▸ **PROBLEM**
Look through the data below for the line with "let n := Z.pos (digits2_pos p) - 53 in" and the line with "HX ltac:(lia) Hn", then output those two and all lines in between, exactly as written.

[Stored data entries]
----------------------------------------

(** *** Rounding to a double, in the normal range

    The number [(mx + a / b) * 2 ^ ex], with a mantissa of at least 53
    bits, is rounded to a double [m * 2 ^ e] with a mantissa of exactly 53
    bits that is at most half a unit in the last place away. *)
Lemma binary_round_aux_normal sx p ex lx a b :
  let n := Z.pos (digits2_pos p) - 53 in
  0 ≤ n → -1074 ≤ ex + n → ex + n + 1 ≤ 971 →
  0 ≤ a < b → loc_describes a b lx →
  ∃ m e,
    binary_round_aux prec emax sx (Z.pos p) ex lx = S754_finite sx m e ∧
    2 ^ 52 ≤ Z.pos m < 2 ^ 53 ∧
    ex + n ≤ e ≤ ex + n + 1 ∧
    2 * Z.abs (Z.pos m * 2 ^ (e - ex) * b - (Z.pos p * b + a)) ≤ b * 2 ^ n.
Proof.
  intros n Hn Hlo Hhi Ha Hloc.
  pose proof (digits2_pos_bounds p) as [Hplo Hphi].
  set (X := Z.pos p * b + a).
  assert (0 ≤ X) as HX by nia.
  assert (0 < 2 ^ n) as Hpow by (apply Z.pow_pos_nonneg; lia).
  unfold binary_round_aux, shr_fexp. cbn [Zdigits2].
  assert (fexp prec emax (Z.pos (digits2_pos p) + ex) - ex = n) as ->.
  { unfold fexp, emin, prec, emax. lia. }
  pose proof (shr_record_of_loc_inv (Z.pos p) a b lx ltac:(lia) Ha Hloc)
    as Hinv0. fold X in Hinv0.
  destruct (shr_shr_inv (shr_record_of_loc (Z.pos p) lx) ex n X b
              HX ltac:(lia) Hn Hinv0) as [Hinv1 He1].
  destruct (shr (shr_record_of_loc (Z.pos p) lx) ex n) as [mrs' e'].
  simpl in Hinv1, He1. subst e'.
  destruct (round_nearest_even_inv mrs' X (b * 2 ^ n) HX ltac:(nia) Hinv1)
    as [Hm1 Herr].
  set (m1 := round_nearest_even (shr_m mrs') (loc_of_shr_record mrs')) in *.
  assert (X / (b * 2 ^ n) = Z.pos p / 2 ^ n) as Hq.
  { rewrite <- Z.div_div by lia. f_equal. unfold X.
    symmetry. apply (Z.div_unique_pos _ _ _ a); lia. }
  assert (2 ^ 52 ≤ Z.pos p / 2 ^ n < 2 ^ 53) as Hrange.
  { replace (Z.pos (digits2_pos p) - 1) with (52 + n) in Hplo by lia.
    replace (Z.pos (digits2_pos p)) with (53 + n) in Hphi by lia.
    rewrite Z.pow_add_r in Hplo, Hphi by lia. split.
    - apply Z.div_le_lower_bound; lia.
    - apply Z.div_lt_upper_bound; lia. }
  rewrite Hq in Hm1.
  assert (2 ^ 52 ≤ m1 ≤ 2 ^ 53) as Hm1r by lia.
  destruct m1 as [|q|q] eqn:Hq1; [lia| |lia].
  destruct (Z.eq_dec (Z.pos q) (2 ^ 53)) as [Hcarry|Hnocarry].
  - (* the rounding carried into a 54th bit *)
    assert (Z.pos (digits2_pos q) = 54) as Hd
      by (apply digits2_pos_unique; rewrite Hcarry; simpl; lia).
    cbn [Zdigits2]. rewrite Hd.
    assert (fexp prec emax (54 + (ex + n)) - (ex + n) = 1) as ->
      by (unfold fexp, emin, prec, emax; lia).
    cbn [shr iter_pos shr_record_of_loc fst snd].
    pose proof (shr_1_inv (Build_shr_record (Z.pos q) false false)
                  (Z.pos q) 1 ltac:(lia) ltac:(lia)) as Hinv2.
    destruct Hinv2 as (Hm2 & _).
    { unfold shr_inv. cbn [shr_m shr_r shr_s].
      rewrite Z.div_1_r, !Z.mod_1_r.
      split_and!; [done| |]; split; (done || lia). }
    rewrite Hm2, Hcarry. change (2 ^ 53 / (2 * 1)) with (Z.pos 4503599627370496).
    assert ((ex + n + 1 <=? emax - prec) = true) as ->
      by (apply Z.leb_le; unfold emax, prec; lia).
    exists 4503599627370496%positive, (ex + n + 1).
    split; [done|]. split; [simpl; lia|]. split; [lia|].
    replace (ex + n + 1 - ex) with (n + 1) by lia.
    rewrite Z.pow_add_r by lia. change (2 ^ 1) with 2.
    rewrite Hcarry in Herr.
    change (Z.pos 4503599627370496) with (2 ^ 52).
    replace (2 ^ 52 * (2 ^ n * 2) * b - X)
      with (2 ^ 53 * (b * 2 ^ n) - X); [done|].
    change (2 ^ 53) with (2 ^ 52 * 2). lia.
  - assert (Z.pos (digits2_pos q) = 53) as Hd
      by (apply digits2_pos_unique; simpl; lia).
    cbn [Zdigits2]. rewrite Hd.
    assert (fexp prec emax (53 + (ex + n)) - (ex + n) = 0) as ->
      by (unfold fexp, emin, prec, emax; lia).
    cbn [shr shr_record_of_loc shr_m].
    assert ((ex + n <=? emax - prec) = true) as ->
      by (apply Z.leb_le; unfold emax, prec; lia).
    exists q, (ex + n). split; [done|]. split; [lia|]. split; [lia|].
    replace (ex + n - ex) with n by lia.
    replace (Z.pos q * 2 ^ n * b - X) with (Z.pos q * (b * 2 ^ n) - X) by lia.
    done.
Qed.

----------------------------------------

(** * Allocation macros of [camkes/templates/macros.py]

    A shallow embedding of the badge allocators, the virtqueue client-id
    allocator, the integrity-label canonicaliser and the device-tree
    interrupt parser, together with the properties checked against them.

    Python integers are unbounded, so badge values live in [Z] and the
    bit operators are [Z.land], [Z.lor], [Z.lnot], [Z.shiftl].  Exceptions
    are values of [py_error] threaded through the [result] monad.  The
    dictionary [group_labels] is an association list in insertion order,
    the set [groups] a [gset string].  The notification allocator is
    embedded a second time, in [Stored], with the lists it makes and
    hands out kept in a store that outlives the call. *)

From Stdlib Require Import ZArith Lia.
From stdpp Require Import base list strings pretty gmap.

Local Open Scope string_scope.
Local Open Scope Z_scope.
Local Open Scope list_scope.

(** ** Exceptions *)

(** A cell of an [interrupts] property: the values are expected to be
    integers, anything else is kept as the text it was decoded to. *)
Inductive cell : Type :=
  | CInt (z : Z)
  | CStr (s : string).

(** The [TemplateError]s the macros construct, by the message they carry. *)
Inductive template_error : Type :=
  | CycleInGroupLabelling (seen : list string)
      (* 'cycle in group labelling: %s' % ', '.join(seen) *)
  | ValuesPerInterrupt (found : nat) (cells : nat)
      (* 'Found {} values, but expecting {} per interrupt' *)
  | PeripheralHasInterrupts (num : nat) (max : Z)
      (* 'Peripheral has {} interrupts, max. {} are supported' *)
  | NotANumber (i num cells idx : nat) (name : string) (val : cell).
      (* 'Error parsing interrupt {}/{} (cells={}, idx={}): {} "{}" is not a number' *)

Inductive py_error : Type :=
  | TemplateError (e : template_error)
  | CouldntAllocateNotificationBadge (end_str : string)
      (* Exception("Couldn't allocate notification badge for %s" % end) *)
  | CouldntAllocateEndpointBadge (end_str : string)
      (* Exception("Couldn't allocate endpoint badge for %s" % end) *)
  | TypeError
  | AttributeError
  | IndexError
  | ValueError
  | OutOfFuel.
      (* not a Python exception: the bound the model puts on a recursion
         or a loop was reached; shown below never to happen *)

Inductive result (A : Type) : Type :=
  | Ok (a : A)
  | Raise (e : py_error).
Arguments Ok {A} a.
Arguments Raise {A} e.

----------------------------------------

▸ **ANSWER FOR THIS EXERCISE**
  let n := Z.pos (digits2_pos p) - 53 in
  0 ≤ n → -1074 ≤ ex + n → ex + n + 1 ≤ 971 →
  0 ≤ a < b → loc_describes a b lx →
  ∃ m e,
    binary_round_aux prec emax sx (Z.pos p) ex lx = S754_finite sx m e ∧
    2 ^ 52 ≤ Z.pos m < 2 ^ 53 ∧
    ex + n ≤ e ≤ ex + n + 1 ∧
    2 * Z.abs (Z.pos m * 2 ^ (e - ex) * b - (Z.pos p * b + a)) ≤ b * 2 ^ n.
Proof.
  intros n Hn Hlo Hhi Ha Hloc.
  pose proof (digits2_pos_bounds p) as [Hplo Hphi].
  set (X := Z.pos p * b + a).
  assert (0 ≤ X) as HX by nia.
  assert (0 < 2 ^ n) as Hpow by (apply Z.pow_pos_nonneg; lia).
  unfold binary_round_aux, shr_fexp. cbn [Zdigits2].
  assert (fexp prec emax (Z.pos (digits2_pos p) + ex) - ex = n) as ->.
  { unfold fexp, emin, prec, emax. lia. }
  pose proof (shr_record_of_loc_inv (Z.pos p) a b lx ltac:(lia) Ha Hloc)
    as Hinv0. fold X in Hinv0.
  destruct (shr_shr_inv (shr_record_of_loc (Z.pos p) lx) ex n X b
              HX ltac:(lia) Hn Hinv0) as [Hinv1 He1].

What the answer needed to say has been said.